#### [EXERCISE]
The line that contains "drivers and the" marks the end: retype the data below exactly from its first line through that line.

[Stored items]
(* ===== verification/Prelude.v ===== *)
(** * nrf-ble: a verification development

    This library models the Bluetooth Low Energy stack nrf-ble, a Rust crate for
    the nRF5 radio with no operating system under it, and proves what makes it
    correct. Every definition under "The source's definitions" of a file, and
    every one the files' introductions name, follows the code of [src/src/] line
    by line: its guards, its early returns, its order of effects.

    ** The program

    The crate has three layers. At the bottom are formats and arithmetic that
    need no hardware ([ll/], [gap/], [error.rs], [sim.rs]): checksums, whitening,
    channel selection, advertising and data PDUs, addresses. Above them are the
    drivers and the connection ([hw/radio.rs], [hw/timers.rs], [hw/ccm.rs],
    [hw/smp.rs], [hw/conn.rs], [hw/bond_flash.rs]): a connection is one record
    with its link layer, its L2CAP reassembly and fragmentation, its attribute
    server and client, one credit-based channel and the pairing state. On top are
    the stack ([hw/ble.rs]), which advertises, scans, initiates and drives one
    connection, all by polling, and the HCI layer ([hci.rs]), which turns
    commands of a host into calls of the stack and events of the stack into
    packets. Components share no state but the stack's record and the hardware;
    they interact by calls, by the ring of events, and through the buffers the
    hardware fills.

    ** Conventions

    - A function that can panic returns an [outcome]; [Panic] is an index or slice
      out of range, a copy between slices of different lengths, an unwrap of
      nothing, or an overflow of checked arithmetic. [Result] is [result]. [let!]
      and [let?] are sequencing and the question mark.
    - Machine integers are [Z] with the width written out: [u8], [u16], [u32] wrap,
      [add_u32] and [mul_u32] panic on overflow, [wrapping_add32] is what it says.
      [usize] is [nat], and its subtraction is checked. Arrays are lists; their
      lengths are part of the invariants, which also show that no operation
      changes them.
    - A loop that waits for the hardware has fuel and returns a [run]: [Done], a
      [Fault] or [OutOfFuel]. Bounded loops recurse on their bound. Theorems of
      termination say how much fuel is enough: one more than the number of polls
      until the window closes; a loop for which no fuel is enough is a loop that
      never ends, and is stated as such. A [Fault] is a panic, [Panicking], or the
      radio writing past the end of the buffer it was given, [Overrun]: what the
      memory holds after that is not the program's, and nothing is stated of it.
    - The hardware is an environment [Env]: what every read of the timer, the
      compare event, the receiver and the signal strength gives, indexed by how
      often it was read, with the width of the timer and of bytes and the length
      of the longest packet, 257 bytes, as its only laws. [World] is what the
      drivers have written: the radio's registers, the room at its packet pointer,
      the armed compare, and every slice given to the transmitter, with the
      registers it was sent under. What the radio makes of a slice is [aired]: S0,
      the length byte and as many bytes as that says, so that for advertising PDUs,
      whose length byte is the length shifted by one, memory beyond the slice
      follows it on the air. So a theorem about all [Env] is about all hardware and
      all packets, and two devices have two [Env]s.
    - Code that is not in the repository is an interface: [Crypto] for the AES,
      CMAC and P-256 crates (output lengths), [CcmHw] for the cipher peripheral,
      on the registers the driver has programmed and the packet in memory (it
      keeps the packet's length and writes bytes), [Nvmc] for the flash controller
      (pages are erased, aligned words programmed, a byte store is a hard fault;
      nothing is said of power losses). Each has concrete instances:
      [Crypto] a masking one and, in [Aes], AES-128 and CMAC by their standards
      with a small commutative group in the place of the curve, on which the
      specification's sample data and the crate's tests are evaluated.

    ** The files

    - [Prelude]: this file; outcomes, integers, slices, their lemmas and tactics.
    - [Errors] (error.rs), [Crc] (ll/crc.rs), [Whiten] (ll/whiten.rs), [Sim]
      (sim.rs), [Channels] (ll/channels.rs), [Timers] (hw/timers.rs and the
      periodic interval of hw/ble.rs), [Addr] (ll/addr.rs, ll/accept_list.rs),
      [Ad] (gap/ad.rs), [Pdu] (ll/pdu.rs): formats and arithmetic.
    - [Events] and [EventQueue] (hw/ble.rs): parameters and events of the
      application, and the ring that holds them.
    - [Hci] (hci.rs): packets, framing, commands and forwarding, against the class
      [BleHost] of what the layer needs of a stack.
    - [BondStore] (the trait and RAM store of hw/conn.rs, hw/bond_flash.rs): the
      class [BondStore] with the RAM store as its instance, and the flash page
      over the class [Nvmc] of the controller.
    - [Crypto] (ll/priv_.rs), [Smp] (hw/smp.rs), [Ccm] (hw/ccm.rs): private
      addresses, pairing, payload encryption. [Aes]: the cipher's standards;
      [SmpSc]: the key agreement of Secure Connections; [Vectors]: the functions
      against the sample data of the Core Specification.
    - [Gatt], [Conn], [Att], [CocChannel], [SmpChannel], [L2cap] (hw/conn.rs): the
      connection's record, its queues, and its upper layers; [Frame]: what the
      upper layers leave alone.
    - [Radio] (hw/radio.rs, hw/timers.rs): the drivers over [Env].
    - [LinkLayer] (hw/conn.rs): control PDUs, transmission, reception and events;
      [LinkInv], [LinkEvents]: its invariant, and what an event sends; [LinkTime]:
      when events end, and packets too long for the buffer; [LinkHistory]: events
      one after the other with the host's operations in between, anchors and
      updates; [LinkControl]: control PDUs; [LinkPlain], [LinkCrypt]: events
      without and with encryption.
    - [Ble] (hw/ble.rs): the stack's record and API; [Advertiser], [Scanner],
      [Driver]: what [adv_tick], [scan_tick] and [conn_tick] do, and the blocking
      loops over a callback. [BleInv], [AdvInv], [ScanInv], [DriverInv]: the
      stack's invariant and what each part does; [Air]: devices that hear each
      other; [Stack]: the whole, and the HCI layer on top of it; [AdvLive],
      [Clock], [Privacy]: advertising over several events, schedules in
      microseconds, and private addresses on the air.
    - [HwTest] (examples/hwtest): the test application on the stack.
    - [Testing], [TestFormats], [TestHost], [TestConn]: the crate's unit tests and
      its integration test, translated and evaluated on the definitions: every
      [assert] of the source holds of the model.

    ** The theorems

    - Invariants. [wf_conn] and [wf_link] hold of a connection in every state that
      events and the host's calls can reach ([connection_invariant]); [wf_ble] of
      the stack after every sequence of calls and ticks ([stack_invariant]),
      where no call panics and no advertising or scanning tick panics or writes
      past its buffer; credits never go below zero ([coc_credit_safety]). A
      connection event can panic, on the PDUs [handle_l2cap_panics_exactly] and
      [control_answered] name, and a packet longer than a connection's buffer is
      written past its end ([event_overruns]): both end the [run], and invariants
      are of the events that complete.
    - Devices together. An advertiser's event puts the configured PDU on the
      selected channel ([adv_event_on_air]) and a scanner reports exactly it
      ([advertising_reported]); an initiator and an advertiser end up with the
      same parameters and the same channel at every event ([connection_agrees]);
      HCI commands lead to that advertising ([hci_advertises]); a GATT request
      crosses both L2CAP layers and comes back answered ([gatt_end_to_end]); two
      pairing devices agree on a key exactly when their passkeys do
      ([legacy_pairing_agrees]), and with Secure Connections whenever the exchange
      commutes ([sc_pairing_agrees]); the two ends of an encrypted link stay in
      step, and no two events use the same cipher block until encryption is
      restarted ([encryption_in_step]); a rotated private address goes on the air and resolves ([private_advertising]).
    - Liveness. A running advertiser has a connection or has used every enabled
      channel within three events ([advertising_reaches_channels]).
    - Functional behaviour and refinement. Checksums, channel selection, the
      attribute server, reassembly, the event ring, the RAM bond store and the
      HCI layer against reference definitions; every control PDU's effect and
      answer ([control_answered]); any bytes a host sends, served
      ([hci_serves_stack]).
    - Round trips. Every format, and framing of HCI streams.
    - The whole program. The test application's handling of received data is dead
      code, and nothing but a connection event stops it ([hwtest_never_echoes]).
    - Time. Intervals, windows and timeouts last what they say in microseconds on
      the timer as it is started, and fit it ([schedule_exact]). Connection events
      end, but for the wrap ([event_terminates]); over a connection's history
      anchors do not drift and updates happen at their instant
      ([update_at_instant]); what the 24-bit timer
      does to deadlines kept on 32 bits ([adv_event_wraps], [supervision_exact]).
    - What the code does and does not mean to do. Several theorems state exactly a
      behaviour that is a defect: [plain_event_deaf], [supervision_exact],
      [adv_event_wraps], [event_overruns], [flash_save_loses],
      [coc_sdu_reassembled], [h4_stream_roundtrip], [hwtest_never_echoes],
      [encryption_in_step], [private_advertising]; so do the lemmas
      [conn_data_lost], [requeue_mid_message], [smp_reply_framed_twice],
      [event_ring_overflow], [c1_sample], [s1_sample] and [ah_sample].

    ** Bounds

    Nothing bounds the length of a run. Lengths are those of the source's arrays
    and registers: the radio's length field has eight bits and its maximum is 255,
    so a received packet has at most 257 bytes; the stack's receive buffer has as
    many, a connection's has 64; the driver then takes a packet's length from bits
    one to six of the second byte; the event rings have 8 and 16 slots; the busy polls of periodic and auxiliary
    packets turn 40001 and 200001 times. Searches over a channel map take 37
    steps and over the advertising map 3, as in the code.

    ** Not modelled

    - The drivers' constructors, which only take a peripheral, the start of the
      crystal oscillator, and the waits for the cipher, for the radio's ramp-up
      and for its transmission, and for the flash, which are taken to end:
      hardware access without logic.
    - What a device does after a fault: it loops in the panic handler, faults
      hard, or runs on with memory a packet has overwritten.
    - The S1 field that [set_phy] configures for modes the stack never selects:
      packets are modelled as in the mode it uses, without one.
    - The arithmetic of P-256, which is a crate of its own: the one unit test that
      compares with its points is evaluated for any exchange that has the values
      the test was made with ([ecdh_test_passes]).
    - The waiting instruction of the [wfi] feature, which has no effect on the
      state.
    - Interrupts: the crate has none, all of it polls.
    - Module declarations and feature checks; the application's printing, which
      is a log, and its panic handler.
*)

From Stdlib Require Import ZArith Lia.
From stdpp Require Import base numbers list.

#### [ANSWER TO THIS PROBLEM]
(* ===== verification/Prelude.v ===== *)
(** * nrf-ble: a verification development

    This library models the Bluetooth Low Energy stack nrf-ble, a Rust crate for
    the nRF5 radio with no operating system under it, and proves what makes it
    correct. Every definition under "The source's definitions" of a file, and
    every one the files' introductions name, follows the code of [src/src/] line
    by line: its guards, its early returns, its order of effects.

    ** The program

    The crate has three layers. At the bottom are formats and arithmetic that
    need no hardware ([ll/], [gap/], [error.rs], [sim.rs]): checksums, whitening,
    channel selection, advertising and data PDUs, addresses. Above them are the
    drivers and the connection ([hw/radio.rs], [hw/timers.rs], [hw/ccm.rs],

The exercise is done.